Bien sûr que cette noirceur a toujours alimenté beaucoup de fictions en tous genres, du roman au cinéma en passant par la BD, et bien sûr que, « dans le temps », tous les héros n’étaient pas des saints. Mais il me semble (et c’est peut-être une illusion ou un raccourci, voire une généralisation abusive?) que depuis une décennie ils sont presque devenus une norme. J’ai trouvé étrange qu’autant de séries TV proposent ce type de figure, et qu’on soit entré dans ce qui pourrait s’apparenter à une surenchère dans le cynisme et l’insociabilité, dans la froideur technique et le détachement vis-à-vis d’autrui (des autruis comme vous et moi). Comme si le héros type Magnum (pour toi Luccio) était has been, et que pour rester un héros il devait presque impérativement devenir un anti-héros. Ou alors se tourner vers la comédie.
Pourquoi cette survalorisation d’anti-héros? Parce que cela marche, fait vendre, séduit le public. Pourquoi? Qu’est-ce que ces anti-héros apportent qu’un héros gentil ne peut donner? En quoi sont-ils tout de même des sortes de héros? Là était ma question de fond. On pourrait sans doute trouver une généalogie beaucoup plus riche que ce que j’en ai proposé, mais disons qu’il m’a été plus facile de traiter cette question en m’appuyant sur le condensé que la télé nous offre actuellement.
22 septembre 2012 à 16:49 Dédé La Rana[Citer] [Répondre]
Evidemment le film noir, mais lui-même influencé par …
Oscar, tu dis que le cynisme où le caractère désabusé du héros est dû à la guerre; à l’origine du film noir, il est surtout dû à la laideur de la société, laideur esthétique de la grande ville et surtout laideur morale…

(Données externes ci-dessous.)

Lemma ref_body_laws : BodyLaws ref_body.
Proof. split. cbn. intros b n s. destruct (Z.leb_spec (Z.of_nat (String.length b)) n); [|done]. by intros [= <-]. Qed.

Definition ref_axum : AxumLib := {|
  axum_dispatch Handler r method path :=
    match List.find (fun e => e.1.1 =s path) (rt_routes r) with
    | None => rt_fallback r
    | Some _ => snd <$> List.find (fun e => (e.1.1 =s path) && (e.1.2 =s method)) (rt_routes r)
    end;
|}.

Lemma ref_axum_laws : AxumLaws ref_axum.
Proof.
  split; cbn; intros Handler [routes fb]; cbn.
  - intros p m h ->. cbn. by rewrite !String.eqb_refl.
  - intros p m m' h ->. cbn. rewrite String.eqb_refl. cbn. destruct (m =s m'); cbn; auto.
  - intros p m Hall. enough (List.find (fun e => e.1.1 =s p) routes = None) as -> by done.
    apply find_none_elem. intros e He. rewrite Forall_forall in Hall. by apply String.eqb_neq, Hall.
Qed.

(** A compact printer of natural numbers, strings without escapes, and their
    arrays and objects. *)
Definition jquote (s : string) : string := quote +:+ s +:+ quote.

Fixpoint jprint (v : jval) : string :=
  match v with
  | JNull => "null"
  | JBool b => if b then "true" else "false"
  | JNum n => show_dec n
  | JStr s => jquote s
  | JArr l => "[" +:+ join "," (map jprint l) +:+ "]"
  | JObj l => "{" +:+ join "," (map (fun kw => jquote kw.1 +:+ ":" +:+ jprint kw.2) l) +:+ "}"
  end.

Definition ref_json_text : @JsonText ref_json := jprint.
(* ===== verification/Service.v ===== *)
(** [gateway/src/service.rs]: the configured upstream services, how each one's
    requests are normalised and its upstream auth is handled, the action
    catalogs policies are validated against, and the routing of a [Host]. *)

From S2P Require Import Prelude RustStr External Reference.

(** ** Definitions *)

Inductive Flavor := Github | K8s | Generic.
Inductive Protocol := Rest | AwsQuery | AwsJson.

#[export] Instance Flavor_eq_dec : EqDecision Flavor.
Proof. solve_decision. Defined.
#[export] Instance Protocol_eq_dec : EqDecision Protocol.
Proof. solve_decision. Defined.

Definition Protocol_parse (name : option string) : Protocol :=
  match name with
  | Some n => if eq_ignore_ascii_case n "aws-query" then AwsQuery
              else if eq_ignore_ascii_case n "aws-json" then AwsJson
              else Rest
  | None => Rest
  end.

Definition Flavor_parse (name : option string) : Flavor :=
  match name with
  | Some n => if eq_ignore_ascii_case n "github" then Github
              else if eq_ignore_ascii_case n "k8s" then K8s
              else Generic
  | None => Generic
  end.

Definition Flavor_name (f : Flavor) : string :=
  match f with Github => "github" | K8s => "k8s" | Generic => "generic" end.

Record Extract := mkExtract {
  protocol : Protocol;
  path_template : option string;
}.

Definition Extract_default : Extract := mkExtract Rest None.

(** A [BTreeSet] of action names. *)
Record Catalog := mkCatalog { actions : gset string }.

Definition Catalog_of (actions : list string) : Catalog := mkCatalog (list_to_set actions).
Definition Catalog_default : Catalog := mkCatalog ∅.
Definition Catalog_is_empty (c : Catalog) : bool := bool_decide (actions c = ∅).
Definition Catalog_knows (c : Catalog) (action : string) : bool := bool_decide (action ∈ actions c).

Definition METHODS : list string := ["get"; "put"; "post"; "delete"; "patch"; "head"; "options"].

Section OpenApi.
Context {J : JsonLib}.

(** [value.get(key)]: the entry of an object. *)
Definition value_get (v : value) (key : string) : option value := m ← as_object v; m !! key.

Definition operation_name (path method : string) (op : value) : string :=
  match value_get op "operationId" ≫= as_str with
  | Some id => id
  | None => to_ascii_uppercase method +:+ " " +:+ path
  end.

(** The inner loop: the methods of one path item, in [METHODS] order. *)
Definition item_actions (path : string) (item : value) : list string :=
  match as_object item with
  | None => []
  | Some m =>
      omap (fun method => op ← m !! method; Some (operation_name path method op)) METHODS
  end.

Definition from_openapi (spec : value) : Catalog :=
  match value_get spec "paths" ≫= as_object with
  | None => Catalog_default
  | Some paths =>
      mkCatalog (list_to_set (flat_map (fun p => item_actions p.1 p.2) (map_to_list paths)))
  end.
End OpenApi.

Inductive Outbound :=
| Passthrough
| Bearer (credential : string)
| Header (name credential : string)
| SigV4 (credential access_key_id region service : string).

#[export] Instance Outbound_eq_dec : EqDecision Outbound.
Proof. solve_decision. Defined.

Definition credential_id (o : Outbound) : option string :=
  match o with
  | Passthrough => None
  | Bearer credential | Header _ credential | SigV4 credential _ _ _ => Some credential
  end.

Record Service := mkService {
  svc_name : string;
  svc_host : string;
  svc_upstream_base : string;
  svc_flavor : Flavor;
  svc_outbound : Outbound;
  svc_address : string;
  svc_extract : Extract;
}.

Definition Service_new (name host upstream_base : string) : Service :=
  mkService name host upstream_base Generic Passthrough "" Extract_default.

Definition with_flavor (s : Service) (f : Flavor) : Service :=
  mkService (svc_name s) (svc_host s) (svc_upstream_base s) f (svc_outbound s) (svc_address s) (svc_extract s).
Definition with_outbound (s : Service) (o : Outbound) : Service :=
  mkService (svc_name s) (svc_host s) (svc_upstream_base s) (svc_flavor s) o (svc_address s) (svc_extract s).
Definition with_address (s : Service) (a : string) : Service :=
  mkService (svc_name s) (svc_host s) (svc_upstream_base s) (svc_flavor s) (svc_outbound s) a (svc_extract s).
Definition with_extract (s : Service) (e : Extract) : Service :=
  mkService (svc_name s) (svc_host s) (svc_upstream_base s) (svc_flavor s) (svc_outbound s) (svc_address s) e.

Record ServiceRouter := mkRouter { services : list Service }.

(** Lowercase and strip a trailing [:port]. *)
Definition normalize_host (host : string) : string :=
  let host := to_ascii_lowercase (trim host) in
  match rsplit_once ":" host with
  | Some (h, port) => if negb (sempty port) && sforall is_ascii_digit port then h else host
  | None => host
  end.

Definition host_matches (pattern host : string) : bool :=
  let pattern := to_ascii_lowercase (trim pattern) in
  if pattern =s "*" then true
  else match strip_prefix "*." pattern with
       | Some suffix => (host =s suffix) || ends_with ("." +:+ suffix) host
       | None => pattern =s host
       end.

Definition route (r : ServiceRouter) (host : string) : option Service :=
  let host := normalize_host host in
  List.find (fun s => host_matches (svc_host s) host) (services r).

(** ** ASCII case *)

Lemma byte_to_lower_idem a : byte_to_lower (byte_to_lower a) = byte_to_lower a.
Proof. destruct a as [[] [] [] [] [] [] [] []]; reflexivity. Qed.

Lemma to_ascii_lowercase_idem s : to_ascii_lowercase (to_ascii_lowercase s) = to_ascii_lowercase s.
Proof. unfold to_ascii_lowercase. induction s as [|a s IH]; simpl; [done|]. by rewrite byte_to_lower_idem, IH. Qed.

Lemma smap_app f s t : smap f (s +:+ t) = smap f s +:+ smap f t.
Proof. induction s as [|a s IH]; [done|]. hk_str. simpl. by rewrite IH. Qed.

Lemma sforall_smap p f s : sforall p (smap f s) = sforall (fun a => p (f a)) s.
Proof. induction s as [|a s IH]; simpl; [done|]. by rewrite IH. Qed.

Lemma sforall_ext p q s : (forall a, p a = q a) -> sforall p s = sforall q s.
Proof. intros E. induction s as [|a s IH]; simpl; [done|]. by rewrite E, IH. Qed.

Lemma is_solid_lower a : is_solid (byte_to_lower a) = is_solid a.
Proof. destruct a as [[] [] [] [] [] [] [] []]; reflexivity. Qed.

Lemma lower_eqb_colon a : (byte_to_lower a =b ":") = (a =b ":").
Proof. destruct a as [[] [] [] [] [] [] [] []]; reflexivity. Qed.

Lemma is_digit_lower a : is_ascii_digit (byte_to_lower a) = is_ascii_digit a.
Proof. destruct a as [[] [] [] [] [] [] [] []]; reflexivity. Qed.

(** A printable host name without spaces. *)
Definition plain_host (h : string) : Prop := sforall is_solid h = true.

Lemma digits_solid p : sforall is_ascii_digit p = true -> sforall is_solid p = true.
Proof.
  apply sforall_impl. intros a. unfold is_ascii_digit, is_solid, in_range.
  rewrite !andb_true_iff, !Z.leb_le. lia.
Qed.

Lemma normalize_host_plain h : plain_host h -> lacks ":" h -> normalize_host h = to_ascii_lowercase h.
Proof.
  intros Hp Hl. unfold normalize_host. rewrite trim_all_solid by done. cbn zeta.
  rewrite rsplit_once_lacks; [done|]. unfold lacks, to_ascii_lowercase in *. rewrite sforall_smap.
  erewrite sforall_ext; [exact Hl|]. intros a. simpl. by rewrite lower_eqb_colon.
Qed.

Lemma normalize_host_port h port :
  plain_host h -> port <> "" -> sforall is_ascii_digit port = true ->
  normalize_host (h +:+ ":" +:+ port) = to_ascii_lowercase h.
Proof.
  intros Hp Hne Hd. unfold normalize_host.
  rewrite trim_all_solid by (rewrite !sforall_app; by rewrite Hp, (digits_solid port)).
  unfold to_ascii_lowercase. rewrite !smap_app. cbn zeta.
  assert (Hdl : sforall is_ascii_digit (smap byte_to_lower port) = true).
  { rewrite sforall_smap. erewrite sforall_ext; [exact Hd|]. apply is_digit_lower. }
  change (smap byte_to_lower ":" +:+ smap byte_to_lower port) with (String ":" (smap byte_to_lower port)).
  rewrite rsplit_once_app by by apply (lacks_sforall is_ascii_digit).
  rewrite Hdl. by destruct port.
Qed.

(** ** Properties *)

(** Routing is first match: the service chosen is the earliest configured
    one whose pattern matches the normalised host, and a request is refused
    exactly when no pattern does. *)
Lemma route_first_match r host :
  match route r host with
  | Some s => exists l1 l2, services r = l1 ++ s :: l2 /\
      host_matches (svc_host s) (normalize_host host) = true /\
      Forall (fun t => host_matches (svc_host t) (normalize_host host) = false) l1
  | None => Forall (fun t => host_matches (svc_host t) (normalize_host host) = false) (services r)
  end.
Proof.
  unfold route. destruct (List.find _ _) as [s|] eqn:E.
  - apply find_some_elem in E as (l1 & l2 & -> & Hs & Hl). exists l1, l2.
    split_and!; [done..|]. by apply Forall_forall.
  - apply Forall_forall. by apply find_none_elem.
Qed.

(** The spelling of the [Host] header does not change the service: letter
    case and a numeric port are immaterial, so neither evades the route, nor
    the policy, of the bare name. *)
Lemma route_spelling r h h' port :
  plain_host h -> plain_host h' -> lacks ":" h -> eq_ignore_ascii_case h h' = true ->
  port <> "" -> sforall is_ascii_digit port = true ->
  route r (h' +:+ ":" +:+ port) = route r h.
Proof.
  intros Hp Hp' Hl He Hne Hd. apply String.eqb_eq in He. unfold route.
  by rewrite normalize_host_port, normalize_host_plain, He.
Qed.

Lemma route_spelling_witness :
  route (mkRouter [Service_new "gh" "API.github.com" "https://api.github.com"]) "api.GitHub.com:443" =
  route (mkRouter [Service_new "gh" "API.github.com" "https://api.github.com"]) "api.github.com".
Proof. apply (route_spelling _ "api.github.com" "api.GitHub.com" "443"); (reflexivity || discriminate). Defined.

(** What a host pattern means: [*] every host, [*.suffix] the suffix itself
    and its subdomains at a label boundary (never a host that merely ends
    with the same letters), and anything else that host only. *)
Lemma host_matches_spec pattern host :
  host_matches pattern host = true <->
  let p := to_ascii_lowercase (trim pattern) in
  p = "*" \/
  (exists suffix, p = "*." +:+ suffix /\ (host = suffix \/ exists sub, host = sub +:+ "." +:+ suffix)) \/
  (p = host /\ forall suffix, p <> "*." +:+ suffix).
Proof.
  unfold host_matches. cbn zeta. set (p := to_ascii_lowercase (trim pattern)).
  destruct (String.eqb_spec p "*") as [->|Hs]; [naive_solver|].
  destruct (strip_prefix "*." p) as [suffix|] eqn:E.
  - apply strip_prefix_some in E. rewrite orb_true_iff, String.eqb_eq, ends_with_true. split.
    + intros Hh. right. left. exists suffix. split; [done|]. destruct Hh as [|[r ->]]; [auto|].
      right. exists r. done.
    + intros [?|[(s' & E' & Hh)|[_ Hno]]]; [done| |by apply Hno in E].
      rewrite E in E'. apply sapp_inv_head in E' as <-. destruct Hh as [|[sub ->]]; [auto|].
      right. by exists sub.
  - rewrite String.eqb_eq. split.
    + intros Hp. right. right. split; [done|]. intros suffix Es.
      rewrite Es, strip_prefix_app in E. done.
    + intros [?|[(s' & E' & _)|[? _]]]; [done| |done]. by rewrite E', strip_prefix_app in E.
Qed.

(** [name] and [parse] are inverse on flavors, in any letter case. *)
Lemma flavor_roundtrip f n :
  eq_ignore_ascii_case n (Flavor_name f) = true -> Flavor_parse (Some n) = f.
Proof.
  unfold Flavor_parse, eq_ignore_ascii_case. intros E%String.eqb_eq. rewrite E. by destruct f.
Qed.

Section OpenApiProperties.
Context {J : JsonLib}.

(** An OpenAPI document's catalog holds exactly its operations' names:
    one for each listed method of each path item, the [operationId] if it
    is a string and the upper-case method and path otherwise. *)
Lemma from_openapi_knows spec a :
  Catalog_knows (from_openapi spec) a = true <->
  exists paths path item m method op,
    value_get spec "paths" ≫= as_object = Some paths /\ paths !! path = Some item /\
    as_object item = Some m /\ method ∈ METHODS /\ m !! method = Some op /\
    a = operation_name path method op.
Proof.
  unfold Catalog_knows. rewrite bool_decide_eq_true. unfold from_openapi.
  destruct (value_get spec "paths" ≫= as_object) as [paths|]; [|simpl; set_solver].
  cbn [actions]. rewrite elem_of_list_to_set, list_elem_of_In, in_flat_map. split.
  - intros ([path item] & Hp%list_elem_of_In%elem_of_map_to_list & Ha%list_elem_of_In).
    cbn [fst snd] in Ha. unfold item_actions in Ha. destruct (as_object item) as [m|] eqn:Em; [|set_solver].
    apply list_elem_of_omap in Ha as (method & Hm & Hop).
    apply bind_Some in Hop as (op & Hl & [= <-]). by exists paths, path, item, m, method, op.
  - intros (? & path & item & m & method & op & [= <-] & Hp & Hm & Hin & Hop & ->).
    exists (path, item). split; [by apply list_elem_of_In, elem_of_map_to_list|].
    apply list_elem_of_In. cbn [fst snd]. unfold item_actions. rewrite Hm.
    apply list_elem_of_omap. exists method. by rewrite Hop.
Qed.
End OpenApiProperties.

(** The example of the unit test [openapi_ingester_collects_operation_ids_with_fallback]. *)
Example from_openapi_example :
  let q s := quote +:+ s +:+ quote in
  let spec := "{" +:+ q "paths" +:+ ":{" +:+ q "/pets" +:+ ":{" +:+ q "get" +:+ ":{" +:+ q "operationId" +:+ ":"
    +:+ q "listPets" +:+ "}}," +:+ q "/pets/{id}" +:+ ":{" +:+ q "get" +:+ ":{}}}}" in
  option_map (fun v => let c := from_openapi (J := ref_json) v in
      (Catalog_knows c "listPets", Catalog_knows c "GET /pets/{id}", Catalog_knows c "deletePet"))
    (jfrom_slice spec) = Some (true, true, false).
Proof. vm_compute. reflexivity. Qed.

Elements critiques bien sûr effacés dans les séries d’aujourd’hui, qui sont là pour faire manger des chips à des connards
C’est sûr qu’ à côté de Max Guyver; Dr House a une profondeur psychologique abyssale… qui excite beaucoup les journalistes, alors que tout ça n’a pas grand intérêt
Dr House, vaguement inspiré du film noir pour bâtir le personnage central, mais visuellement un truc bien con qui sent le savon, le corps de l’agonisant n’y sent jamais la merde ou la mort
22 septembre 2012 à 17:02 Dédé La Rana[Citer] [Répondre]
A l’origine le héros (grec donc) n’était pas comme les dieux un idéal de bonté et de justice.
ces séries comme l’âme du siècle…
l’âme du 18ème siècle n’est donc pas chez Voltaire mais dans les contes populaires oraux que se racontaient les paysans
c’est juger d’un vin en goûtant sa lie
23 septembre 2012 à 21:24 Luccio[Citer] [Répondre]
Dr House c’est surtout Sherlock Holmes sans les cadavres. Du coup y’a plus le crime international, et du coup il est un brin plus névrosé car il a moins à s’occuper.